Cuando la central de sustituciones domiciliarias enviaba una solicitud había que darse prisa; si no contestaba con la premura suficiente, la oferta de trabajo pasaba a otra persona. Por esa razón solía dormir con el móvil junto a la almohada y había cambiado el tono de mensaje por un ruido que la despertaba en cualquier circunstancia.
Cuando se levantó, hacia las ocho y media de la mañana siguiente, no sabía con seguridad si había recibido algún mensaje o si lo había soñado. Buscó el teléfono a tientas y apretó el botón de llamadas recibidas. Sí. Le había tocado hacer un turno en la residencia de la tercera edad de Solbacken, empezaba a las diez de la noche. Eso significaba que tenía todo el día libre. En realidad debería dormir algunas horas más, pero le resultaba imposible volver a coger el sueño. Entonces se acordó de lo que le había prometido a su madre, y se hundió por completo.
Encendió el televisor y se quedó un buen rato con la cabeza apoyada en la palma de la mano, viendo las noticias y apartándose los mechones que le caían sobre la cara. Con un suspiro cogió la diadema, que se había deslizado entre la pared y el cabecero de la cama, y se la puso mientras caminaba hacia la cocina.

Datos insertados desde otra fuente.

(* ------------------------------------------------------------------ *)
(** ** Numeric lemmas for the scorer *)

Module ScorerFacts.

Import JS Scorer.
Local Open Scope Q_scope.

Lemma Math_round_Z (n : Z) : Math_round (inject_Z n) = n.
Proof.
  unfold Math_round, Qfloor, Qplus, inject_Z; simpl.
  symmetry; apply Z.div_unique with 1%Z; lia.
Qed.

Lemma Math_round_le (x y : Q) : x <= y -> (Math_round x <= Math_round y)%Z.
Proof.
  intros H. unfold Math_round. apply Qfloor_resp_le. lra.
Qed.

Lemma Math_round_between (a b : Z) (x : Q) :
  inject_Z a <= x -> x <= inject_Z b -> (a <= Math_round x <= b)%Z.
Proof.
  intros Ha Hb. split.
  - rewrite <- (Math_round_Z a). now apply Math_round_le.
  - rewrite <- (Math_round_Z b). now apply Math_round_le.
Qed.

(** [Math.round] of a number strictly within a half of [n] is [n]. *)
Lemma Math_round_near (n : Z) (x : Q) :
  inject_Z n - (1 # 2) <= x -> x < inject_Z n + (1 # 2) -> Math_round x = n.
Proof.
  intros Hlo Hhi. unfold Math_round.
  pose proof (Qfloor_le (x + (1 # 2))) as Hfl.
  pose proof (Qlt_floor (x + (1 # 2))) as Hlt.
  set (k := Qfloor (x + (1 # 2))) in *.
  rewrite inject_Z_plus in Hlt. change (inject_Z 1) with 1 in Hlt.
  assert (H1 : inject_Z k < inject_Z (n + 1)).
  { rewrite inject_Z_plus. change (inject_Z 1) with 1. lra. }
  assert (H2 : inject_Z (n - 1) < inject_Z k).
  { unfold Z.sub. rewrite inject_Z_plus. change (inject_Z (- (1))) with (- (1)). lra. }
  rewrite <- Zlt_Qlt in H1, H2. lia.
Qed.

Lemma maxExact_Z (n : Z) : (Z.abs n <= 2 ^ 53)%Z ->
  - maxExact <= inject_Z n /\ inject_Z n <= maxExact.
Proof.
  intros H. unfold maxExact. split.
  - rewrite <- inject_Z_opp. rewrite <- Zle_Qle. lia.
  - rewrite <- Zle_Qle. lia.
Qed.

Section WithRounding.

Variable R : Rounding.

(** Rounding stays between two integers its argument lies between. *)
Lemma fl_between (a b : Z) (x : Q) :
  (Z.abs a <= 2 ^ 53)%Z -> (Z.abs b <= 2 ^ 53)%Z ->
  inject_Z a <= x -> x <= inject_Z b ->
  inject_Z a <= R x /\ R x <= inject_Z b.
Proof.
  intros Ha Hb Hax Hxb.
  destruct (maxExact_Z a Ha) as [Ha1 Ha2], (maxExact_Z b Hb) as [Hb1 Hb2].
  split.
  - rewrite <- (fl_exact R a Ha). apply fl_mono; lra.
  - rewrite <- (fl_exact R b Hb). apply fl_mono; lra.
Qed.

Lemma plus_between (a b p : Z) (score : Q) :
  (Z.abs (a + p) <= 2 ^ 53)%Z -> (Z.abs (b + p) <= 2 ^ 53)%Z ->
  inject_Z a <= score -> score <= inject_Z b ->
  inject_Z (a + p) <= plus R score p /\ plus R score p <= inject_Z (b + p).
Proof.
  intros Ha Hb H1 H2. unfold plus.
  apply fl_between; trivial; rewrite inject_Z_plus; lra.
Qed.

(** An integer score stays an integer when integer points are added. *)
Lemma plus_Z (n p : Z) (score : Q) :
  (Z.abs (n + p) <= 2 ^ 53)%Z -> score == inject_Z n ->
  plus R score p == inject_Z (n + p).
Proof.
  intros Hn Hs.
  destruct (plus_between n n p score Hn Hn) as [H1 H2]; try lra.
Qed.

Lemma matchingSkills_length (cs js : list string) :
  (List.length (matchingSkills cs js) <= List.length cs)%nat.
Proof. unfold matchingSkills. apply filter_length_le. Qed.

Lemma num_nonneg (n : nat) : 0 <= num n.
Proof. unfold num. change 0 with (inject_Z 0). rewrite <- Zle_Qle. lia. Qed.

Lemma num_le (m n : nat) : (m <= n)%nat -> num m <= num n.
Proof. intros H. unfold num. rewrite <- Zle_Qle. lia. Qed.

Lemma num_pos (n : nat) : (0 < n)%nat -> 0 < num n.
Proof. intros H. unfold num. change 0 with (inject_Z 0). rewrite <- Zlt_Qlt. lia. Qed.

(** The fraction of matching skills lies in [[0,1]]. *)
Lemma ratio_unit (m M : nat) :
  (m <= M)%nat -> (0 < M)%nat -> 0 <= num m / num M /\ num m / num M <= 1.
Proof.
  intros Hle Hpos.
  pose proof (num_pos M Hpos) as HM. pose proof (num_nonneg m) as Hm.
  pose proof (num_le m M Hle) as HmM.
  split.
  - apply Qle_shift_div_l; [ exact HM | lra ].
  - apply Qle_shift_div_r; [ exact HM | lra ].
Qed.

Lemma skillMatching_between (b : Z) (cs js : list string) (score : Q) :
  (0 <= b <= 50)%Z -> 0 <= score -> score <= inject_Z b ->
  0 <= skillMatching R cs js score /\
  skillMatching R cs js score <= inject_Z (b + 50).
Proof.
  intros Hb H0 H1. unfold skillMatching.
  assert (Hb50 : inject_Z b <= inject_Z (b + 50)) by (rewrite <- Zle_Qle; lia).
  destruct ((0 <? List.length cs)%nat && (0 <? List.length js)%nat) eqn:Hguard;
    [ | split; lra ].
  apply andb_prop in Hguard. destruct Hguard as [Hcs _].
  apply Nat.ltb_lt in Hcs.
  set (m := List.length (matchingSkills cs js)).
  set (M := Nat.max (List.length cs) (List.length js)).
  assert (HmM : (m <= M)%nat).
  { pose proof (matchingSkills_length cs js). subst m M. lia. }
  assert (HM : (0 < M)%nat) by (subst M; lia).
  destruct (ratio_unit m M HmM HM) as [Hr0 Hr1].
  destruct (@fl_between 0 1 (num m / num M)) as [Hq0 Hq1];
    try (simpl; lia); try assumption.
  change (inject_Z 0) with 0 in Hq0. change (inject_Z 1) with 1 in Hq1.
  destruct (@fl_between 0 50 (R (num m / num M) * 50)) as [Hp0 Hp1];
    try (simpl; lia).
  { change (inject_Z 0) with 0. lra. }
  { change (inject_Z 50) with 50. lra. }
  change (inject_Z 0) with 0 in Hp0. change (inject_Z 50) with 50 in Hp1.
  destruct (@fl_between 0 (b + 50) (score + R (R (num m / num M) * 50)))
    as [Hs0 Hs1]; try (simpl; lia).
  { change (inject_Z 0) with 0. lra. }
  { rewrite inject_Z_plus. change (inject_Z 50) with 50. lra. }
  change (inject_Z 0) with 0 in Hs0. split; assumption.
Qed.

End WithRounding.

End ScorerFacts.

(* ------------------------------------------------------------------ *)
(** ** Properties of the job-listing scorer *)

Module ScorerProperties.

Import JS Scorer ScorerFacts ExactArithmetic.
Local Open Scope Q_scope.

(** The inputs of the worked example of the specification. *)
Definition exampleCandidateSkills : list string :=
  ["JavaScript"; "React"]%string.
Definition exampleJobSkills : list string :=
  ["React"; "Node.js"; "MongoDB"]%string.

(** A remote senior position that requires no skill. *)
Definition remoteJob : Job :=
  {| j_id := 7%nat; j_company := 2%nat;
     j_location := Some {| jl_city := Some "Berlin"%string; jl_state := None;
                           jl_country := Some "Germany"%string;
                           jl_remote := Some true |};
     j_requirements := Some {| rq_skills := Some [] |};
     j_jobType := "full-time"%string; j_level := "senior"%string;
     j_status := "active"%string; j_approved := true;
     j_applicationCount := 0%Z |}.

(** A candidate whose profile holds nothing yet and has no location. *)
Definition blankCandidate : User :=
  {| u_id := 1%nat; u_role := "candidate"%string;
     u_profile := Some {| p_location := None |};
     u_candidateProfile :=
       Some {| cp_skills := Some []; cp_experience := Some [];
               cp_education := Some []; cp_preferredJobTypes := Some [] |} |}.

(** The same candidate, living in Lyon. *)
Definition lyonCandidate : User :=
  {| u_id := 1%nat; u_role := "candidate"%string;
     u_profile :=
       Some {| p_location :=
                 Some {| ul_city := Some "Lyon"%string; ul_state := None;
                         ul_country := Some "France"%string |} |};
     u_candidateProfile := u_candidateProfile blankCandidate |}.

(** A junior position on site. *)
Definition juniorJob : Job :=
  {| j_id := 8%nat; j_company := 2%nat;
     j_location := Some {| jl_city := Some "Berlin"%string; jl_state := None;
                           jl_country := Some "Germany"%string;
                           jl_remote := Some false |};
     j_requirements := Some {| rq_skills := Some exampleJobSkills |};
     j_jobType := "full-time"%string; j_level := "junior"%string;
     j_status := "active"%string; j_approved := true;
     j_applicationCount := 0%Z |}.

Odiaba lavarse el pelo porque se le ponía totalmente lacio y eléctrico, pero no podía posponerlo mucho más tiempo.
En el frigorífico había un paquete de margarina con un cuchillo pegajoso encima. Un tarro de remolacha roja. Era imposible saber en qué estado se encontraba el queso, ya que estaba envuelto en varias bolsas de plástico, pero llevaba allí el tiempo suficiente como para desanimarla a explorarlo más de cerca. Un litro de yogur semidesnatado estaba apoyado contra la pared, que centelleaba por las congeladas gotas de la condensación. Sacó el envase y lo agitó. Ni siquiera se removía.
Se puso una camiseta negra desteñida con calaveras aladas. Le colgaba hasta los muslos. Era de Tobe y le había quedado grande a él también. Salió del piso y subió la escalera corriendo.
—¡Hola! —exclamó al entrar por la puerta.
—¡Por lo menos ponte un pantalón!
Gudrun estaba sentada junto a la mesa de la cocina, leyendo el periódico. Sujetaba un pañuelo de papel.
—Tengo que ir a hacer la compra —dijo Susso, sacó una taza del armario y se sentó enfrente de su madre con ella en la mano. Con la otra comenzó a toquetear unas mandarinas que descansaban sobre una fuente marrón de cerámica vidriada.
—¿Son clementinas o satsumas?
—Clementinas, creo. Yo qué sé. Qué diferencia hay…
Susso cogió una y se puso a hacerla rodar entre las palmas de sus manos.
—¿Podemos…? —dijo.
—¿El qué?
—Hacer la compra.
Gudrun levantó la mirada.
—¿No habrás olvidado que vas a estar en la tienda?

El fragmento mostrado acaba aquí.